PROBLEM REQUIREMENTS
Go through the listing below and reproduce it word for word.

DATA TO USE

(* ===== verification/FatName.v ===== *)
(** fs/fat/fat_dir.c: names. UTF-8 and UCS-2, 8.3 names, the checksum that ties long-name
    records to their short entry. *)

From S2P Require Import Prelude Bytes Paths Vfs Rtc Block FatVol FatMount FatFile.

Definition LFN_CHARS : Z := 13.
Definition FAT_KANJI_E5 : Z := 0x05.
Definition DE_NTRES := 12.

(** *** Characters *)

(** The code point at [p], which is not at its end, and its length in bytes. *)
Definition utf8_unit (p : bytes) : option (Z * nat) :=
  let b0 := at_ p 0 in
  let b1 := at_ p 1 in
  let b2 := at_ p 2 in
  if b0 <? 0x80 then Some (b0, 1%nat)
  else if Z.land b0 0xE0 =? 0xC0 then
    if negb (Z.land b1 0xC0 =? 0x80) then None
    else
      let cp := Z.lor (Z.shiftl (Z.land b0 0x1F) 6) (Z.land b1 0x3F) in
      if cp <? 0x80 then None else Some (cp, 2%nat)
  else if Z.land b0 0xF0 =? 0xE0 then
    if negb (Z.land b1 0xC0 =? 0x80) || negb (Z.land b2 0xC0 =? 0x80) then None
    else
      let cp := Z.lor (Z.lor (Z.shiftl (Z.land b0 0x0F) 12) (Z.shiftl (Z.land b1 0x3F) 6))
                      (Z.land b2 0x3F) in
      if cp <? 0x800 then None
      else if (0xD800 <=? cp) && (cp <=? 0xDFFF) then None
      else Some (cp, 3%nat)
  else None.

(** To the terminating NUL; [room] is what is left of [cap]. *)
Fixpoint utf8_loop (fuel : nat) (p : bytes) (room : Z) : option (list Z) :=
  match fuel with
  | O => None
  | S k =>
      match p with
      | [] => Some []
      | _ =>
          match utf8_unit p with
          | None => None
          | Some (cp, n) =>
              if room <=? 0 then None
              else match utf8_loop k (drop n p) (room - 1) with
                   | None => None
                   | Some us => Some (cp :: us)
                   end
          end
      end
  end.

(** The code units, or [None] for -1. *)
Definition utf8_to_ucs2 (s : bytes) (cap : Z) : option (list Z) := utf8_loop (S (length s)) s cap.

(** [o] bytes are in [dst] already. *)
Fixpoint ucs2_loop (src : list Z) (o cap : Z) : option bytes :=
  match src with
  | [] => Some []
  | cp :: src =>
      if (0xD800 <=? cp) && (cp <=? 0xDFFF) then None
      else
        let u :=
          if cp <? 0x80 then [cp]
          else if cp <? 0x800 then [Z.lor 0xC0 (Z.shiftr cp 6); Z.lor 0x80 (Z.land cp 0x3F)]
          else [Z.lor 0xE0 (Z.shiftr cp 12); Z.lor 0x80 (Z.land (Z.shiftr cp 6) 0x3F);
                Z.lor 0x80 (Z.land cp 0x3F)] in
        if cap <=? o + zlen u then None
        else match ucs2_loop src (o + zlen u) cap with
             | None => None
             | Some r => Some (u ++ r)
             end
  end.

Definition ucs2_to_utf8 (src : list Z) (cap : Z) : option bytes := ucs2_loop src 0 cap.

Definition up (c : Z) : Z := if (ch "a" <=? c) && (c <=? ch "z") then c - 32 else c.

Fixpoint name_eq_ci (a b : bytes) : bool :=
  match a, b with
  | x :: a, y :: b => if up x =? up y then name_eq_ci a b else false
  | [], [] => true
  | _, _ => false
  end.

(** *** Short names *)

Definition sum_step (sum c : Z) : Z := wrap8 (Z.shiftl (Z.land sum 1) 7 + Z.shiftr sum 1 + c).
(** The eleven bytes at [name]. *)
Definition fat_short_checksum (name : bytes) : Z := fold_left sum_step (take 11 name) 0.

Definition lower_if (low : bool) (c : Z) : Z :=
  if low && (ch "A" <=? c) && (c <=? ch "Z") then c + 32 else c.

(** Up to the first space. *)
Fixpoint short_run (low : bool) (p : bytes) : bytes :=
  match p with
  | [] => []
  | c :: p => if c =? ch " " then [] else lower_if low c :: short_run low p
  end.

Definition short_to_string (e : bytes) : bytes :=
  let lower_base := negb (Z.land (at_ e DE_NTRES) 0x08 =? 0) in
  let lower_ext := negb (Z.land (at_ e DE_NTRES) 0x10 =? 0) in
  let base := take 8 e in
  let base := match base with
              | c :: b => (if c =? FAT_KANJI_E5 then FAT_DELETED else c) :: b
              | [] => [] end in
  short_run lower_base base ++
  (if at_ e 8 =? ch " " then [] else ch "." :: short_run lower_ext (take 3 (drop 8 e))).

Definition short_char_ok (c : Z) : bool :=
  ((ch "A" <=? c) && (c <=? ch "Z")) || ((ch "0" <=? c) && (c <=? ch "9")) ||
  existsb (fun x => x =? c) (lit "$%'-_@~`!(){}^#&").

(** Leading dots and spaces. *)
Fixpoint skip_dots (p : bytes) : bytes :=
  match p with
  | c :: p' => if (c =? ch ".") || (c =? ch " ") then skip_dots p' else p
  | [] => []
  end.

(** The last dot: what comes before it and what follows it. *)
Fixpoint last_dot (p : bytes) : option (bytes * bytes) :=
  match p with
  | [] => None
  | c :: p' =>
      match last_dot p' with
      | Some (b, e) => Some (c :: b, e)
      | None => if c =? ch "." then Some ([], p') else None
      end
  end.

(** One character of a short name, and whether it is not the one asked for. *)
Definition short_char (c : Z) : Z * bool :=
  let low := (ch "a" <=? c) && (c <=? ch "z") in
  let c := if low then up c else c in
  if short_char_ok c then (c, low) else (ch "_", true).

(** The first [cap] of the characters, and whether anything was lost. *)
Definition short_part (cap : nat) (p : bytes) : bytes * bool :=
  let cs := map short_char p in
  (take cap (map fst cs), existsb snd cs || (Z.of_nat cap <? zlen p)).

Definition pad_to (n : nat) (b : bytes) : bytes := b ++ replicate (n - length b) (ch " ").

(** The eleven bytes, and needs_lfn. *)
Definition short_name_build (name : bytes) : bytes * bool :=
  let p := skip_dots name in
  let lead := negb (zlen p =? zlen name) in
  let '(base, ext) := match last_dot p with Some (b, e) => (b, Some e) | None => (p, None) end in
  let dots := existsb (fun c => c =? ch ".") base ||
              match ext with Some [] => true | _ => false end in
  let '(b, lost) := short_part 8 base in
  let '(b, none) := match b with [] => ([ch "_"], true) | _ => (b, false) end in
  let '(e, elost) := match ext with Some x => short_part 3 x | None => ([], false) end in
  let out := pad_to 8 b ++ pad_to 3 e in
  let out := match out with
             | c :: r => (if c =? FAT_DELETED then FAT_KANJI_E5 else c) :: r
             | [] => [] end in
  (out, lead || dots || lost || none || elost).

(** A name a directory may hold. *)
Definition fat_name_ok (name : bytes) : bool :=
  let len := zlen name in
  if len =? 0 then false
  else if VFS_NAME_MAX <? len then false
  else if bool_decide (name = lit ".") || bool_decide (name = lit "..") then false
  else if (at_ name (len - 1) =? ch ".") || (at_ name (len - 1) =? ch " ") then false
  else if existsb (fun c => (c <? 0x20) || existsb (fun x => x =? c) (QUOTE :: lit "/\:*?<>|")) name then false
  else match utf8_to_ucs2 name (VFS_NAME_MAX + 1) with None => false | Some _ => true end.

FINAL ANSWER
(* ===== verification/FatName.v ===== *)
(** fs/fat/fat_dir.c: names. UTF-8 and UCS-2, 8.3 names, the checksum that ties long-name
    records to their short entry. *)

From S2P Require Import Prelude Bytes Paths Vfs Rtc Block FatVol FatMount FatFile.

Definition LFN_CHARS : Z := 13.
Definition FAT_KANJI_E5 : Z := 0x05.
Definition DE_NTRES := 12.

(** *** Characters *)

(** The code point at [p], which is not at its end, and its length in bytes. *)
Definition utf8_unit (p : bytes) : option (Z * nat) :=
  let b0 := at_ p 0 in
  let b1 := at_ p 1 in
  let b2 := at_ p 2 in
  if b0 <? 0x80 then Some (b0, 1%nat)
  else if Z.land b0 0xE0 =? 0xC0 then
    if negb (Z.land b1 0xC0 =? 0x80) then None
    else
      let cp := Z.lor (Z.shiftl (Z.land b0 0x1F) 6) (Z.land b1 0x3F) in
      if cp <? 0x80 then None else Some (cp, 2%nat)
  else if Z.land b0 0xF0 =? 0xE0 then
    if negb (Z.land b1 0xC0 =? 0x80) || negb (Z.land b2 0xC0 =? 0x80) then None
    else
      let cp := Z.lor (Z.lor (Z.shiftl (Z.land b0 0x0F) 12) (Z.shiftl (Z.land b1 0x3F) 6))
                      (Z.land b2 0x3F) in
      if cp <? 0x800 then None
      else if (0xD800 <=? cp) && (cp <=? 0xDFFF) then None
      else Some (cp, 3%nat)
  else None.

(** To the terminating NUL; [room] is what is left of [cap]. *)
Fixpoint utf8_loop (fuel : nat) (p : bytes) (room : Z) : option (list Z) :=
  match fuel with
  | O => None
  | S k =>
      match p with
      | [] => Some []
      | _ =>
          match utf8_unit p with
          | None => None
          | Some (cp, n) =>
              if room <=? 0 then None
              else match utf8_loop k (drop n p) (room - 1) with
                   | None => None
                   | Some us => Some (cp :: us)
                   end
          end
      end
  end.

(** The code units, or [None] for -1. *)
Definition utf8_to_ucs2 (s : bytes) (cap : Z) : option (list Z) := utf8_loop (S (length s)) s cap.

(** [o] bytes are in [dst] already. *)
Fixpoint ucs2_loop (src : list Z) (o cap : Z) : option bytes :=
  match src with
  | [] => Some []
  | cp :: src =>
      if (0xD800 <=? cp) && (cp <=? 0xDFFF) then None
      else
        let u :=
          if cp <? 0x80 then [cp]
          else if cp <? 0x800 then [Z.lor 0xC0 (Z.shiftr cp 6); Z.lor 0x80 (Z.land cp 0x3F)]
          else [Z.lor 0xE0 (Z.shiftr cp 12); Z.lor 0x80 (Z.land (Z.shiftr cp 6) 0x3F);
                Z.lor 0x80 (Z.land cp 0x3F)] in
        if cap <=? o + zlen u then None
        else match ucs2_loop src (o + zlen u) cap with
             | None => None
             | Some r => Some (u ++ r)
             end
  end.

Definition ucs2_to_utf8 (src : list Z) (cap : Z) : option bytes := ucs2_loop src 0 cap.

Definition up (c : Z) : Z := if (ch "a" <=? c) && (c <=? ch "z") then c - 32 else c.

Fixpoint name_eq_ci (a b : bytes) : bool :=
  match a, b with
  | x :: a, y :: b => if up x =? up y then name_eq_ci a b else false
  | [], [] => true
  | _, _ => false
  end.

(** *** Short names *)

Definition sum_step (sum c : Z) : Z := wrap8 (Z.shiftl (Z.land sum 1) 7 + Z.shiftr sum 1 + c).
(** The eleven bytes at [name]. *)
Definition fat_short_checksum (name : bytes) : Z := fold_left sum_step (take 11 name) 0.

Definition lower_if (low : bool) (c : Z) : Z :=
  if low && (ch "A" <=? c) && (c <=? ch "Z") then c + 32 else c.

(** Up to the first space. *)
Fixpoint short_run (low : bool) (p : bytes) : bytes :=
  match p with
  | [] => []
  | c :: p => if c =? ch " " then [] else lower_if low c :: short_run low p
  end.

Definition short_to_string (e : bytes) : bytes :=
  let lower_base := negb (Z.land (at_ e DE_NTRES) 0x08 =? 0) in
  let lower_ext := negb (Z.land (at_ e DE_NTRES) 0x10 =? 0) in
  let base := take 8 e in
  let base := match base with
              | c :: b => (if c =? FAT_KANJI_E5 then FAT_DELETED else c) :: b
              | [] => [] end in
  short_run lower_base base ++
  (if at_ e 8 =? ch " " then [] else ch "." :: short_run lower_ext (take 3 (drop 8 e))).

Definition short_char_ok (c : Z) : bool :=
  ((ch "A" <=? c) && (c <=? ch "Z")) || ((ch "0" <=? c) && (c <=? ch "9")) ||
  existsb (fun x => x =? c) (lit "$%'-_@~`!(){}^#&").

(** Leading dots and spaces. *)
Fixpoint skip_dots (p : bytes) : bytes :=
  match p with
  | c :: p' => if (c =? ch ".") || (c =? ch " ") then skip_dots p' else p
  | [] => []
  end.

(** The last dot: what comes before it and what follows it. *)
Fixpoint last_dot (p : bytes) : option (bytes * bytes) :=
  match p with
  | [] => None
  | c :: p' =>
      match last_dot p' with
      | Some (b, e) => Some (c :: b, e)
      | None => if c =? ch "." then Some ([], p') else None
      end
  end.

(** One character of a short name, and whether it is not the one asked for. *)
Definition short_char (c : Z) : Z * bool :=
  let low := (ch "a" <=? c) && (c <=? ch "z") in
  let c := if low then up c else c in
  if short_char_ok c then (c, low) else (ch "_", true).

(** The first [cap] of the characters, and whether anything was lost. *)
Definition short_part (cap : nat) (p : bytes) : bytes * bool :=
  let cs := map short_char p in
  (take cap (map fst cs), existsb snd cs || (Z.of_nat cap <? zlen p)).

Definition pad_to (n : nat) (b : bytes) : bytes := b ++ replicate (n - length b) (ch " ").

(** The eleven bytes, and needs_lfn. *)
Definition short_name_build (name : bytes) : bytes * bool :=
  let p := skip_dots name in
  let lead := negb (zlen p =? zlen name) in
  let '(base, ext) := match last_dot p with Some (b, e) => (b, Some e) | None => (p, None) end in
  let dots := existsb (fun c => c =? ch ".") base ||
              match ext with Some [] => true | _ => false end in
  let '(b, lost) := short_part 8 base in
  let '(b, none) := match b with [] => ([ch "_"], true) | _ => (b, false) end in
  let '(e, elost) := match ext with Some x => short_part 3 x | None => ([], false) end in
  let out := pad_to 8 b ++ pad_to 3 e in
  let out := match out with
             | c :: r => (if c =? FAT_DELETED then FAT_KANJI_E5 else c) :: r
             | [] => [] end in
  (out, lead || dots || lost || none || elost).

(** A name a directory may hold. *)
Definition fat_name_ok (name : bytes) : bool :=
  let len := zlen name in
  if len =? 0 then false
  else if VFS_NAME_MAX <? len then false
  else if bool_decide (name = lit ".") || bool_decide (name = lit "..") then false
  else if (at_ name (len - 1) =? ch ".") || (at_ name (len - 1) =? ch " ") then false
  else if existsb (fun c => (c <? 0x20) || existsb (fun x => x =? c) (QUOTE :: lit "/\:*?<>|")) name then false
  else match utf8_to_ucs2 name (VFS_NAME_MAX + 1) with None => false | Some _ => true end.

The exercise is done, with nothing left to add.